El pasado domingo en la tarde me fui con cargo de conciencia a un festejo.
Año con año dedico septiembre y octubre a releer Los Miserables (la obra cumbre de la literatura universal, y lo digo con pleno conocimiento de causa).
Pero en vez de terminar de leer las últimas 32 páginas de la monumental novela de Víctor Hugo (1,108 páginas de letra apretada en su traducción al español) preferí relajar cuerpo y espíritu.
Nunca llegué al festejo. Mientras conducía mi carro, me habló mi hermana para avisarme que mi madre (quien vive con ella) había sufrido una caída.
Mi madre es mujer muy mayor, y ya no puede decirnos si siente dolor o molestia alguna. Sufre pero no puede expresarlo.
Había comido yo con ellas al mediodía y dejé a mi madre dormitando en el sofá, y ahora la sorprendía en su casa con la ambulancia afuera, y los paramédicos auxiliándola en el suelo.
No soy ni de lejos Jan Valjean, el protagonista de Los Miserables (quizá el ser ficticio más bondadoso que haya inventado escritor alguno), ni tengo sus dos metros de altura ni su fortaleza descomunal, pero por ayudar a mi madre, uno saca fuerzas y voluntad de quién sabe dónde.
Entre estas fuerzas, incluí la de molestar en pleno domingo a mi amigo el doctor Óscar Vidal. Me dijo Óscar por teléfono que estaba en casa con su familia, despidiendo a un hijo suyo que partía al día siguiente de la ciudad. Me dio instrucciones puntuales para atender a mi madre y se despidió de mí.
Ingresó mi madre al hospital, en el área de urgencias. Mi hermana dispuesta a sacarla adelante.
Yo no tuve más remedio que esperar afuera, pensando en Jean Valjean y en cómo Los Miserables es la única novela que me hace llorar, a mí que no suelo expresar fácilmente emociones y sentimientos.
Ya en dos ensayos abordé técnicamente esta difícil y compleja novela, a partir del revelador estudio de Mario Vargas Llosa, titulado La tentación de lo imposible (2004).
Entonces, sin aviso ni advertencia alguna, llegó Óscar Vidal al hospital.
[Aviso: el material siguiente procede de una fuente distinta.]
Definition generate (suffix : bytes) (g : generator) : st tx unit :=
  if decide (g_loc g ∉ vfsmap) then raise KeyError
  else
    let! (opened, e) := open_files suffix (g_loc g) (g_files g) [] in
    match e with
    | Some e => io (close_files (g_loc g) opened []) ;;; raise e
    | None =>
        let! s := get in
        let '(contents, e) := g_func g (fs (w s)) in
        io (close_files (g_loc g) opened contents) ;;; match e with Some e => raise e | None => ret tt end
    end.

(** [_generatefiles] *)
Definition _generatefiles (suffix : bytes) (grp : group) : st tx bool :=
  let! s := get in
  let ids := sorted_keys (generators s) in
  each (fun id =>
    match generators s !! id with
    | Some g => if decide (grp ≠ GAll /\ (id ∈ postfinalizegenerators <-> grp ≠ GPostfinalize)) then ret tt else generate suffix g
    | None => ret tt
    end) ids ;;;
  ret (bool_decide (ids ≠ [])).

(** The entry of a file, of either kind. *)
Definition find (file : bytes) : st tx (option (entry + backup_entry)) :=
  active (fun s =>
    match map_ s !! file with
    | Some i => (match entries s !! i with Some e => Ok (Some (inl e)) | None => Err IndexError end, s)
    | None =>
        match backupmap s !! file with
        | Some i => (match backupentries s !! i with Some e => Ok (Some (inr e)) | None => Err IndexError end, s)
        | None => (Ok None, s)
        end
    end).

Definition replace (e : entry) : st tx unit :=
  active (fun s =>
    match map_ s !! e.1.1 with
    | None => (Err KeyError, s)
    | Some i =>
        if decide (length (entries s) <= i)%nat then (Err IndexError, s)
        else io (append ([], journalname) (entry_line e.1.1 e.1.2)) (set_entries (<[i := e]> (entries s)) (map_ s) s)
    end).

Definition nest : st tx unit := active (modify (fun s => set_count (count s + 1) (usages s + 1) s)).

Definition running : st tx bool := fun s => (Ok (bool_decide (0 < count s)), s).

Definition addpending (c : bytes) (k : cb) : st tx unit :=
  modify (fun s => set_callbacks (<[c := k]> (pendingcallback s)) (finalizecallback s) (postclosecallback s) (abortcallback s) s).
Definition addfinalize (c : bytes) (k : cb) : st tx unit :=
  active (modify (fun s => set_callbacks (pendingcallback s) (<[c := k]> (finalizecallback s)) (postclosecallback s) (abortcallback s) s)).
Definition addpostclose (c : bytes) (k : cb) : st tx unit :=
  active (modify (fun s => set_callbacks (pendingcallback s) (finalizecallback s) (<[c := k]> (postclosecallback s)) (abortcallback s) s)).
Definition getpostclose (c : bytes) : st tx (option cb) := active (fun s => (Ok (postclosecallback s !! c), s)).
Definition addabort (c : bytes) (k : cb) : st tx unit :=
  active (modify (fun s => set_callbacks (pendingcallback s) (finalizecallback s) (postclosecallback s) (<[c := k]> (abortcallback s)) s)).

(** Callbacks run in the order of their categories; the table is read when a callback's
    turn has come. *)
Definition run_category (table : tx -> gmap bytes cb) (c : bytes) : st tx bool := fun s =>
  match table s !! c with Some k => run k s | None => (Err KeyError, s) end.

Definition run_all (table : tx -> gmap bytes cb) : st tx unit :=
  let! s := get in each (fun c => run_category table c ;;; ret tt) (sorted_keys (table s)).

(** One category of [writepending]: the callback is taken out before it runs. *)
Definition pop_pending (c : bytes) : st tx unit := fun s =>
  match pendingcallback s !! c with
  | None => (Err KeyError, s)
  | Some k =>
      (let! any := run k in modify (fun s => set_flags (anypending s || any) (validator s) s))
        (set_callbacks (delete c (pendingcallback s)) (finalizecallback s) (postclosecallback s) (abortcallback s) s)
  end.

Definition writepending : st tx bool :=
  active (
    let! s := get in
    each pop_pending (sorted_keys (pendingcallback s)) ;;;
    let! any := _generatefiles (bs ".pending") GAll in
    modify (fun s => set_flags (anypending s || any) (validator s) s) ;;;
    let! s := get in ret (anypending s)).

(** The work of [close] while the transaction can still be rolled back. *)
Definition finish : st tx unit :=
  let! s := get in
  match validator s with
  | None => raise TypeError
  | Some v =>
      run v ;;;
      modify (fun s => set_flags (anypending s) None s) ;;;
      _generatefiles [] GPrefinalize ;;;
      run_all finalizecallback ;;;
      modify (fun s => set_callbacks (pendingcallback s) ∅ (postclosecallback s) (abortcallback s) s) ;;;
      _generatefiles [] GPostfinalize ;;;
      ret tt
  end.

(** Removes the backup files ([tmp = false]) or the temporary files of the entries. *)
Definition clean_backup (tmp : bool) (e : backup_entry) : st world unit :=
  let '(l, f, b, c) := e in
  if decide (l ∉ vfsmap /\ c = true) then report (UnknownLocation l b)
  else if decide (l ∉ vfsmap) then raise KeyError
  else if decide ((tmp = true -> f = []) /\ b ≠ []) then remove_if_exists (l, b)
  else ret tt.

(** One entry of [_writeundo]. *)
Definition undo_entry (undo : bytes) (e : backup_entry) : st world unit :=
  let '(l, f, b, c) := e in
  if decide (f = []) then ret tt
  else if decide (b = []) then append ([], name_backupfiles undo) (backup_line (l, f, [], c))
  else if decide (l ∉ vfsmap /\ c = true) then report (UnknownLocation l b)
  else if decide (l ∉ vfsmap) then raise KeyError
  else
    let '(base, name) := path_split b in
    if decide (take (length journalname) name = journalname) then
      let u := path_join base (undo ++ drop (length journalname) name) in
      copyfile (l, b) (l, u) ;;; append ([], name_backupfiles undo) (backup_line (l, f, u, c))
    else raise AssertionError.

Definition _writeundo : st tx unit := fun s =>
  match undoname with
  | None => (Ok tt, s)
  | Some undo => io (put ([], name_backupfiles undo) version_line ;;; each (undo_entry undo) (backupentries s)) s
  end.

(** The work of [close] on the files after that. *)
Definition commit : st tx unit :=
  let! s := get in
  io (each (clean_backup true) (backupentries s)) ;;;
  modify (fun s => set_entries [] (map_ s) s) ;;;
  _writeundo ;;;
  after ;;;
  io (remove_if_exists ([], backupjournal)) ;;;
  io (remove_if_exists ([], journalname)) ;;;
  io (each (clean_backup false) (backupentries s)) ;;;
  modify (fun s => set_journal None (set_backups [] (backupmap s) (backupsbuf s) s)).

(** The callbacks that run when everything is closed. *)
Definition closed : st tx unit := releasefn true ;;; run_all postclosecallback.

(** [close]: only the outermost one commits.  Closing the file of backups writes what is
    left in its buffer. *)
Definition close : st tx unit :=
  active (
    let! s := get in
    (if decide (count s = 1) then finish else ret tt) ;;;
    modify (fun s => set_count (count s - 1) (usages s) s) ;;;
    let! s := get in
    if decide (count s ≠ 0) then ret tt
    else
      io (append ([], backupjournal) (backupsbuf s)) ;;;
      modify (fun s => set_backups (backupentries s) (backupmap s) [] s) ;;;
      commit ;;;
      closed).

(** The rollback of [_abort]: an error is reported and goes no further. *)
Definition roll_back : st tx unit :=
  let! s := get in
  if decide (entries s = [] /\ backupentries s = []) then
    io (unlink ([], backupjournal)) ;;; (if decide (journal s = None) then ret tt else io (unlink ([], journalname)))
  else
    io (report TransactionAbort) ;;;
    attempt
      (run_all abortcallback ;;;
       let! s := get in
       io (_playback journalname vfsmap (entries s).*1 (backupentries s) false) ;;;
       io (report RollbackCompleted))
      (fun _ => io (report RollbackFailed)).

(** [_abort] *)
Definition _abort : st tx unit :=
  modify (set_count 0 0) ;;;
  let! s := get in
  io (append ([], backupjournal) (backupsbuf s)) ;;;
  modify (fun s => set_backups (backupentries s) (backupmap s) [] s) ;;;
  finally roll_back (modify (set_journal None) ;;; releasefn false).

Definition abort : st tx unit := active _abort.

(** [release]: leaving the last scope without a commit aborts. *)
Definition release : st tx unit :=
  modify (fun s => if decide (0 < count s) then set_count (count s) (usages s - 1) s else s) ;;;
  let! s := get in
  if decide (0 < count s /\ usages s = 0) then _abort else ret tt.

(** [__del__] *)
Definition del : st tx unit := let! s := get in if decide (journal s = None) then ret tt else _abort.
End object.
End Transaction.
El director de la Facultad de Medicina y director del Hospital Universitario, un hombre muy importante, con responsabilidades muy altas, dejó a su familia, a su esposa y a sus hijos, un domingo por la noche, para asistir a un amigo en apuros. ¡Cómo no quererlo!
Llegó solo, en pants, conduciendo la camioneta de su esposa. Revisó a mi madre, pidió estudios, radiografías y un TAC. Luego se sentó conmigo en un sillón, en la sala de espera del hospital.
“De aquí no me voy hasta saber que tu mamá esté bien”. No pude contener las lágrimas. Pasaron horas; hablamos de la ciencia médica, de la vida espiritual, de Dios, de mi también entrañable amigo Luis Eugenio Todd (recién fallecido).
Sin embargo, en el fondo de nuestra plática, estaba muy presente la tesis central de la novela Los Miserables: haz el bien, sé bueno con los demás, sin esperar retribución alguna; sin esperar ser recompensado en el Más Allá, sin esperar la coartada insulsa del karma (es falso para mí que todo se te regresa en este mundo).
Sé bueno con tu prójimo porque sí. Simplemente porque así tiene que ser. Sé bueno aunque te insulten, te humillen, te persigan injustamente y hagan escarnio de ti.
Mi madre salió en buen estado del hospital. Una pequeña sutura y algunos hematomas. Ninguna fractura. Y cuando ya su misión de bondad estaba cumplida, mi amigo Óscar Vidal me dio un abrazo y se fue en su camioneta.
Ayer no dormí porque me propuse terminar de leer a como diera lugar Los Miserables y cumplir de ese modo mi rito anual.
La novela de Víctor Hugo termina con una frase: el epitafio de la tumba de Jean Valjean, que la lluvia y el polvo (dice el autor) borraría finalmente porque todo tiende a ser borrado y olvidado.
La frase es esta: “murió sencillamente, como llega la noche cuando se marcha el día. Y al final recibió su palma bendita”.
Mi madre ya está en su casa, tranquila y yo (una vez más) con este pequeño y humilde texto, le tributo a Óscar Vidal, mi entrañable amigo, mi hermano del alma, la palma bendita de mi gratitud eterna.